Radiographic assistance in determining preoperative disease extent in patients with endometrial cancers has been shown to be of limited value. Sonographic measurement of endometrial thickness has not been shown to correlate well with tumor grade or stage at final surgery. Other imaging techniques such as computed tomography (CT) or magnetic resonance imaging (MRI) have been shown to predict local-regional staging but remain limited when used to predict lymph node involvement and, therefore, are not useful when predicting extent of indicated surgery. F- 18-fluorodeoxyglucose-positron-emission tomography (FDG-PET) also has been shown to have only moderate sensitivity in predicting lymph node metastases preoperatively in women with endometrial cancer. As emphasized by Kirby et al, these modalities should not replace lymphadenectomy but may be helpful in patients where lymphadenectomy cannot be adequately performed or was not performed during the initial surgery. Kirby et al discuss the limited value and potential adverse effects of adding hysteroscopy to traditional endometrial sampling techniques. Given that the procedure increases cost and potential surgical morbidities, as well as some evidence that suggests a higher incidence of positive peritoneal cytology, hysteroscopy is not endorsed as a significant addition to the preoperative evaluation in patients with abnormal bleeding. Other authors have attempted to correlate phenotypic and molecular markers (ploidy, proliferating cell nuclear antigen, p53, HER2/neu, bcl-2, estrogen receptor, progesterone(Drug information on progesterone) receptor) in preoperative endometrial samples with morphologic data and disease stage at hysterectomy in an attempt to better identify patients at risk of lymph node metastases. Larger studies need to be performed to fully assess the clinical utility of these potential associations before dictating surgical management decisions. The majority patients will still benefit from complete surgical staging where indicated.
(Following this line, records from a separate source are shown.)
(** C3, amended.  The scoring method returns the score alone, and no
    report of the entry point carries a sequence of factors.  For records
    whose reputation is a number (or absent), that score is the clamped
    sum of the deltas of the rules applied in the order base, spam, VoIP
    line type, breach data, reputation adjustment; and it does not depend
    on the order of the entries of the two records. *)
Theorem risk_score_follows_rule_order :
  forall (sa od sa' od' : pydict) (low : bool) (w : World),
    py_lt_int (dict_get sa "reputation_score" (VInt 50)) 30 = Ok low ->
    NoDup (dict_keys sa) -> NoDup (dict_keys od) ->
    Permutation sa sa' -> Permutation od od' ->
    value (_calculate_risk_score (VDict sa) (VDict od)) w
    = Ok (spec_score (spec_contributing_factors sa od))
    /\ value (_calculate_risk_score (VDict sa') (VDict od')) w
       = value (_calculate_risk_score (VDict sa) (VDict od)) w
    /\ carried_factors
         (VInt (spec_score (spec_contributing_factors sa od))) = None
    /\ (forall (env : Env) (src : PresenceSources) (text : string) (w0 : World),
          carried_factors
            (report_value (value (analyze_phone_number env src text) w0))
          = None).
Proof.
  intros sa od sa' od' low w Hlow Hnsa Hnod Hsa Hod.
  rewrite !risk_score_run.
  rewrite (risk_score_body_perm sa sa' od od' Hsa Hod Hnsa Hnod).
  rewrite (risk_score_body_spec sa od low Hlow).
  split; [reflexivity |]. split; [reflexivity |]. split; [reflexivity |].
  intros env src text w0. apply report_carries_no_factors.
Qed.

Lemma risk_score_follows_rule_order_witness :
  value (_calculate_risk_score
           (VDict [("is_spam_risk", VBool true); ("is_voip", VBool false);
                   ("reputation_score", VInt 90)])
           (VDict [("breach_data", VList [VStr "x"]); ("websites", VDict [])]))
    empty_world
  = Ok (spec_score [("base", 20); ("spam_risk", 40); ("breach_data", 30);
                    ("reputation", -10)])
  /\ value (_calculate_risk_score
              (VDict [("reputation_score", VInt 90); ("is_voip", VBool false);
                      ("is_spam_risk", VBool true)])
              (VDict [("websites", VDict []); ("breach_data", VList [VStr "x"])]))
       empty_world
     = value (_calculate_risk_score
                (VDict [("is_spam_risk", VBool true); ("is_voip", VBool false);
                        ("reputation_score", VInt 90)])
                (VDict [("breach_data", VList [VStr "x"]); ("websites", VDict [])]))
         empty_world.
Proof.
  destruct (risk_score_follows_rule_order
              [("is_spam_risk", VBool true); ("is_voip", VBool false);
               ("reputation_score", VInt 90)]
              [("breach_data", VList [VStr "x"]); ("websites", VDict [])]
              [("reputation_score", VInt 90); ("is_voip", VBool false);
               ("is_spam_risk", VBool true)]
              [("websites", VDict []); ("breach_data", VList [VStr "x"])]
              false empty_world) as (Hscore & Hperm & _).
  - reflexivity.
  - repeat constructor; cbn; intuition discriminate.
  - repeat constructor; cbn; intuition discriminate.
  - apply Permutation_rev.
  - apply Permutation_rev.
  - split; [exact Hscore | exact Hperm].
Defined.

(** * Further properties of the engine *)

(** ** Risk scoring: values, fallback, monotonicity *)

Lemma risk_score_body_values (sa od : PyVal) (n : Z) :
  risk_score_body sa od = Ok n -> 10 <= n <= 100 /\ n mod 10 = 0.
Proof.
  unfold risk_score_body.
  destruct sa as [| | | | | |sa]; cbn; try discriminate.
  destruct od as [| | | | | |od]; cbn; try discriminate.
  destruct (truthy _), (truthy _), (truthy _);
    destruct (py_lt_int _ 30) as [[|] |]; cbn; try discriminate;
    try (intros [= <-]; split; [lia | reflexivity]);
    destruct (py_gt_int _ 70) as [[|] |]; cbn; try discriminate;
    intros [= <-]; split; try lia; reflexivity.
Qed.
Staging Procedure
Kirby et al remind us that the decision to perform comprehensive surgical staging should ideally be made prior to entering the operating room. Significant data highlight the limitations of using preoperative tumor grade, cell type, and depth of myometrial invasion to assess risk of lymph node metastases. As Kirby et al review, many of these intraoperative algorithms become less accurate as tumor grade increases, and they are significantly limited by the experience of the surgeon and reading pathologist. Advocates for the use of intraoperative algorithms to dictate extent of surgical dissection refer to the idea that increased surgical dissection equals increased surgical morbidity. Available data, however, suggest that when performed by a trained, experienced surgeon, hysterectomy and lymph node dissections can be performed safely with minimal or no increase in morbidity as measured by blood loss, operative time, infections, thromboembolic phenomena, and hospital stay, as detailed by Kirby et al.[6-7] As Kirby et al report, several studies have demonstrated that a laparoscopy-assisted staging procedure can be safely performed in these patients and is associated with shorter hospital stays and blood loss despite higher operative costs. What is important to highlight, however, is the quality-of-life benefit of laparoscopic staging, including shorter time to return to normal activity and potentially shorter time to commence adjuvant radiation therapy if indicated. Problems such as port site recurrences and the surgeon's lack of education or experience with the laparoscopic technique need to be further addressed. Benefits of Surgical Staging
Kirby et al note that women undergoing definitive surgery for endometrial cancer should undergo thorough surgical staging, even when low-grade disease is found on preoperative biopsy, irrespective of gross or frozen assessment of depth of myometrial invasion. Up to 30% of grade I cancers will demonstrate postoperative histologic factors that highlight the need for surgical staging to address whether adjuvant radiation therapy would be of benefit. If patients are adequately staged, surgical documentation of lack of extrauterine disease can allow selected patients to forgo costly and potentially morbid adjuvant radiation therapy. As Kirby et al point out, the recent report from the Gynecologic Oncology Group on adjuvant radiation therapy in intermediate-risk, early-stage endometrial cancer patients did show a decreased risk of pelvic recurrence. However, this result came at the price of increased complications, and overall survival was not improved. Other authors highlight the need for further study about the role of adjuvant radiation therapy for intermediate- risk endometrial cancer. The definition of who is truly at high risk and would benefit from adjuvant therapy as well the comparison of potentially less morbid radiation techniques (such as vaginal brachytherapy) in this group of patients needs to be better delineated in larger studies. If the true surgical stage is not known, the interpretation of survival impact for these different patient categories and adjuvant modalities becomes difficult if not impossible. Conclusions
Kirby et al highlight the importance of adequate surgical staging in endometrial cancer patients and the clinical and economic impact the process can have on the treatment of this generally curable disease. Patients managed by gynecologic oncologists are more likely to undergo comprehensive staging and are, therefore, less likely to receive potentially morbid radiation therapy. Emphasizing public education regarding the benefits of having an adequate surgical procedure as well as professional education regarding the need for subspecialty referral will hopefully continue to improve the delivery of gynecologic care to women facing endometrial cancer in the United States.